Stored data

----------

(** [Calendar()] and [Event()]. *)
Definition Calendar : Component := mkComponent "VCALENDAR" ∅ [].
Definition Event : Component := mkComponent "VEVENT" ∅ [].

(** [name in component] and [component.get(name)]. *)
Definition contains (name : string) (c : Component) : bool :=
  bool_decide (is_Some (comp_props c !! name)).

Definition get (name : string) (c : Component) : option vprop :=
  comp_props c !! name.

(** [Component.add_component]. *)
Definition add_component (sub : Component) (c : Component) : Component :=
  mkComponent (comp_name c) (comp_props c) (subcomponents c ++ [sub]).

(** [Component.walk(name)]: the component itself when its name
    matches, then the matches below it, in document order. *)
Fixpoint walk (name : string) (c : Component) : list Component :=
  match c with
  | mkComponent n _ subs =>
      (if bool_decide (n = name) then [c] else []) ++
      concat (map (walk name) subs)
  end.

(** [Component.decoded(name)] of a stored value, by the class of what
    it returns. *)
Definition decode (v : vprop) : decoded :=
  match v with
  | vDDDTypes d => d
  | vText _ => DOther "str"
  | vDDDLists _ => DOther "vDDDLists"
  | vCategory _ => DOther "vCategory"
  | vList _ => DOther "list"
  end.

(** [str.lower] on the ASCII letters of a property name. *)
Definition lower_ascii (a : ascii) : ascii :=
  let n := nat_of_ascii a in
  if ((65 <=? n) && (n <=? 90))%nat then ascii_of_nat (n + 32) else a.

Fixpoint lower (s : string) : string :=
  match s with
  | EmptyString => EmptyString
  | String a rest => String (lower_ascii a) (lower rest)
  end.

(** ** The run: standard output, file system, exceptions *)

Definition bytes := list Byte.byte.

Record world := mk_world {
  stdout : list string;
  dirs : gset string;
  files : gmap string bytes
}.

(** A computation of the script: it reads and writes the world and
    returns or raises. *)
Definition M (A : Type) : Type := world -> outcome A * world.

Definition ret {A} (a : A) : M A := fun w => (Return a, w).

Definition raise {A} (e : exn) : M A := fun w => (Raise e, w).

Definition bind {A B} (m : M A) (k : A -> M B) : M B :=
  fun w =>
    match m w with
    | (Return a, w') => k a w'
    | (Raise e, w') => (Raise e, w')
    end.

#[global] Instance M_ret : MRet M := @ret.
#[global] Instance M_bind : MBind M := fun A B k m => bind m k.

(** A call that does not touch the world. *)
Definition lift {A} (o : outcome A) : M A := fun w => (o, w).
Lemma apply_change_tripped (c : change) (b : Breaker) :
  tripped b -> tripped (apply_change c b).
Proof.
  unfold tripped. intros [F R]. destruct c as [[now e | | |] | now]; cbn [apply_change step].
  - rewrite state_recordFailure, failures_recordFailure.
    unfold recordFailure. cbn [failures].
    destruct (Z.leb_spec (failureThreshold config) (failures b + 1)) as [L|L].
    + split; [lia | reflexivity].
    + cbn [resetTimeout]. split; [|exact R]. intros NC. specialize (F NC). lia.
  - destruct (state b) eqn:S.
    + destruct (recordSuccess_closed b S) as (-> & -> & ->).
      split; [congruence|]. intros NN. specialize (R NN). congruence.
    + unfold recordSuccess. rewrite S. rewrite S. now split.
    + pose proof (recordSuccess_half_open b S) as H.
      destruct (successThreshold config <=? successes b + 1).
      * destruct H as (-> & _ & ->). split; congruence.
      * destruct H as (-> & _ & -> & ->). split; [|intros NN; specialize (R NN); congruence].
        intros _. apply F. congruence.
  - destruct (resetTimeout b) eqn:E.
    + unfold timer_fires. cbn [state failures resetTimeout]. rewrite failures_setState.
      split; [|congruence]. intros _. apply F. rewrite R; congruence.
    + rewrite E. now split.
  - unfold reset. rewrite state_setState.
    match goal with
    | |- _ /\ (resetTimeout (setState closed ?x) <> None -> _) =>
        destruct (setState_fields closed x) as (_ & _ & _ & ->)
    end.
    split; [intros H; now elim H | cbn; intros H; now elim H].
  - unfold forceOpen, scheduleHalfOpen. cbn [state failures resetTimeout].
    rewrite state_setState, failures_setState. cbn [failures]. split; [lia | reflexivity].
Qed.

Lemma run_tripped (cs : list change) :
  tripped (fold_left (fun b c => apply_change c b) cs initial).
Proof.
  assert (G : forall b, tripped b -> tripped (fold_left (fun b c => apply_change c b) cs b)).
  { induction cs as [|c cs IH]; intros b H; [exact H|].
    cbn [fold_left]. apply IH, apply_change_tripped, H. }
  apply G. split; [now cbn | now cbn].
Qed.

End BreakerLifecycle.

Section BreakerReopens.

Import Js Breaker.
Local Open Scope Z_scope.

Variable config : CircuitBreakerConfig.

(** X9. However a half-open breaker was reached (failures, successes, timers,
    [reset], [forceOpen], in any order), and however many successes it has
    counted since, one call that rejects with an [Error] opens it again: the
    operation is invoked, the promise is rejected with that error, the
    breaker is open, a new timer is due [resetTimeoutMs] after the failure,
    and the next call is refused. *)
Theorem half_open_failure_reopens (cs : list change) (t : Z) (e : Error) :
  let b := fold_left (fun b c => apply_change config c b) cs initial in
  getState b = half_open ->
  let '(b', rs, n) := run_calls config None [(t, rejects (error e))] b in
  n = 1%nat /\ rs = [rejects (error e)]
  /\ getState b' = open
  /\ resetTimeout b' = Some (t + resetTimeoutMs config)
  /\ canPass b' = false.
Proof.
  intros b S. unfold getState in *.
  destruct (run_tripped config cs) as [F _]. fold b in F.
  assert (L : failureThreshold config <= failures b) by (apply F; congruence).
  cbn [run_calls]. unfold execute, execute_start, canPass at 1. rewrite S.
  cbn [negb execute_settle instanceof_Error andb].
  assert (O : state (recordFailure config t (error e) b) = open).
  { rewrite state_recordFailure.
    destruct (Z.leb_spec (failureThreshold config) (failures b + 1)); [reflexivity | lia]. }
  repeat split; [exact O | | unfold canPass; now rewrite O].
  unfold recordFailure. cbn [failures].
  destruct (Z.leb_spec (failureThreshold config) (failures b + 1)); [reflexivity | lia].
Qed.

End BreakerReopens.

(** Two bursts of two failures with a success after each, on a breaker with
    the default threshold of three. *)
Lemma failures_must_be_consecutive_witness :
  let fail := Js.error (Js.new_Error "fail") in
  let bursts := [([(1000%Z, fail); (2000%Z, fail)], (3000%Z, JNull));
                 ([(4000%Z, fail); (5000%Z, fail)], (6000%Z, JNull))] in
  let calls := flat_map burst_calls bursts in
  let '(b, rs, n) := run_calls Breaker.DEFAULT_CIRCUIT_BREAKER_CONFIG None calls
                       Breaker.initial in
  Breaker.getState b = Breaker.closed /\ Breaker.getFailures b = 0%Z
  /\ rs = map snd calls /\ n = List.length calls.
Proof.
  intros fail bursts.
  apply (failures_must_be_consecutive Breaker.DEFAULT_CIRCUIT_BREAKER_CONFIG None bursts).
  repeat constructor.
Defined.

(** A breaker that asks for two successes, opened by force and half-open
    since its timer fired: one success leaves it half-open. *)
Lemma half_open_recovery_witness :
  let cfg := Breaker.mkConfig 3 30000 2 in
  let b := Breaker.forceOpen cfg 1000%Z Breaker.initial in
  let '(b', rs, n) := run_calls cfg None (map succeeding [(40000%Z, JNull)])
                        (Breaker.timer_fires b) in
  rs = map (fun c => Js.resolves (snd c)) [(40000%Z, JNull)] /\ n = 1%nat
  /\ Breaker.getState b' = Breaker.half_open.
Proof.
  intros cfg b.
  apply (half_open_recovery cfg None [(40000%Z, JNull)] b). reflexivity.
Defined.

(** A forced-open breaker: two calls, neither invoked. *)
Lemma open_fails_fast_witness :
  let cfg := Breaker.DEFAULT_CIRCUIT_BREAKER_CONFIG in
  let b := Breaker.forceOpen cfg 1000%Z Breaker.initial in
  snd (run_calls cfg None [(2000%Z, Js.resolves JNull); (3000%Z, Js.resolves JNull)] b) = O.
Proof.
  intros cfg b.
  rewrite (open_fails_fast cfg None _ b); reflexivity.
Defined.

(** Three failures, the timer, one success short of a threshold of two, and
    then a failure. *)
Lemma half_open_failure_reopens_witness :
  let cfg := Breaker.mkConfig 3 30000 2 in
  let fail := Js.new_Error "fail" in
  let cs := [happened (failure_recorded 1000%Z (Js.error fail));
             happened (failure_recorded 2000%Z (Js.error fail));
             happened (failure_recorded 3000%Z (Js.error fail));
             happened timer_fired;
             happened success_recorded] in
  let b := fold_left (fun b c => apply_change cfg c b) cs Breaker.initial in
  let '(b', rs, n) := run_calls cfg None [(40000%Z, Js.rejects (Js.error fail))] b in
  n = 1%nat /\ rs = [Js.rejects (Js.error fail)]
  /\ Breaker.getState b' = Breaker.open
  /\ Breaker.resetTimeout b' = Some 70000%Z
  /\ Breaker.canPass b' = false.
Proof.
  intros cfg fail cs b.
  apply (half_open_failure_reopens cfg cs 40000%Z fail). reflexivity.
Defined.


(* ================================================================== *)
(** * The retry loops from the first attempt to the last *)
(* ================================================================== *)

Section RetryRuns.

Import Js Backoff Retry.
Local Open Scope Z_scope.

Context {T : Type}.
Variable config : RetryConfig.
Variable shouldRetry_option : option (thrown -> bool).
Variable world : World T.








(** ** [withRetry]: the attempt that decides *)

(** An attempt that [withRetry] follows with another one: the operation
    fails with an error that is no cancellation and that the predicate
    accepts, the signal is not aborted when the failure is caught, and the
    sleep is not cut short. *)
Definition retried (i : Z) : Prop :=
  exists e, operation world i = rejects e
            /\ isCancellationError e = false
            /\ signal_aborted world i = false
            /\ shouldRetryFn shouldRetry_option e = true
            /\ sleep_aborted world i = false.

(** An attempt that decides on its own: the operation succeeds, or fails
    with a cancellation, or under an aborted signal, or with an error the
    predicate refuses. *)
Definition decisive (i : Z) : Prop :=
  match operation world i with
  | resolves _ => True
  | rejects e =>
      isCancellationError e = true \/ signal_aborted world i = true
      \/ shouldRetryFn shouldRetry_option e = false
  end.

(** What can be seen of a retried attempt: the invocation, the [onRetry]
    call with the number of the retry, the delay and the error, the sleep. *)
Definition retry_round (i : Z) : list effect :=
  match operation world i with
  | resolves _ => []
  | rejects e =>
      let delay :=
        calculateBackoffDelay (Math_pow world) (of_Z i) config (random world i) in
      [invoke_operation; call_onRetry (i + 1) delay (as_Error e); sleep delay]
  end.

Fixpoint retry_rounds (i : Z) (k : nat) : list effect :=
  match k with
  | O => []
  | S k' => (retry_round i ++ retry_rounds (i + 1) k')%list
  end.

Lemma withRetry_loop_decides (k : nat) :
  forall (remaining : nat) (i : Z) (lastError : option Error),
    (k < remaining)%nat ->
    i + Z.of_nat k <= maxRetries config ->
    (forall j : nat, (j < k)%nat -> retried (i + Z.of_nat j)) ->
    i + Z.of_nat k = maxRetries config \/ decisive (i + Z.of_nat k) ->
    withRetry_loop config shouldRetry_option world remaining i lastError
    = (operation world (i + Z.of_nat k), (retry_rounds i k ++ [invoke_operation])%list).
Proof.
  induction k as [|k IH]; intros remaining i lastError R M Re De.
  - destruct remaining as [|remaining]; [lia|].
    replace (i + Z.of_nat 0) with i in * by lia.
    cbn [withRetry_loop retry_rounds List.app]. unfold decisive in De.
    destruct (operation world i) as [result | e]; [reflexivity|].
    destruct (isCancellationError e || signal_aborted world i) eqn:C; [reflexivity|].
    apply orb_false_iff in C as [C1 C2].
    destruct De as [-> | [De | [De | De]]]; try congruence.
    + rewrite Z.leb_refl, orb_true_r. reflexivity.
    + now rewrite De.
  - destruct remaining as [|remaining]; [lia|].
    destruct (Re O) as (e & Op & C & A & P & Sl); [lia|].
    replace (i + Z.of_nat 0) with i in * by lia.
    cbn [withRetry_loop retry_rounds]. unfold retry_round. rewrite Op, C, A, P, Sl.
    cbn [orb negb].
    destruct (Z.leb_spec (maxRetries config) i) as [L|L]; [lia|].
    rewrite (IH remaining (i + 1) (Some (as_Error e))).
    + replace (i + 1 + Z.of_nat k) with (i + Z.of_nat (S k)) by lia. reflexivity.
    + lia.
    + lia.
    + intros j Hj. replace (i + 1 + Z.of_nat j) with (i + Z.of_nat (S j)) by lia.
      apply Re. lia.
    + replace (i + 1 + Z.of_nat k) with (i + Z.of_nat (S k)) by lia. exact De.
Qed.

----------

_Exercise directions_. Where the line with "(** [Component.add_component]. *)" ends, your copy should end too; please return exactly the lines from the first line of the data through it.

_Answer box_.
(** [Calendar()] and [Event()]. *)
Definition Calendar : Component := mkComponent "VCALENDAR" ∅ [].
Definition Event : Component := mkComponent "VEVENT" ∅ [].

(** [name in component] and [component.get(name)]. *)
Definition contains (name : string) (c : Component) : bool :=
  bool_decide (is_Some (comp_props c !! name)).

Definition get (name : string) (c : Component) : option vprop :=
  comp_props c !! name.

(** [Component.add_component]. *)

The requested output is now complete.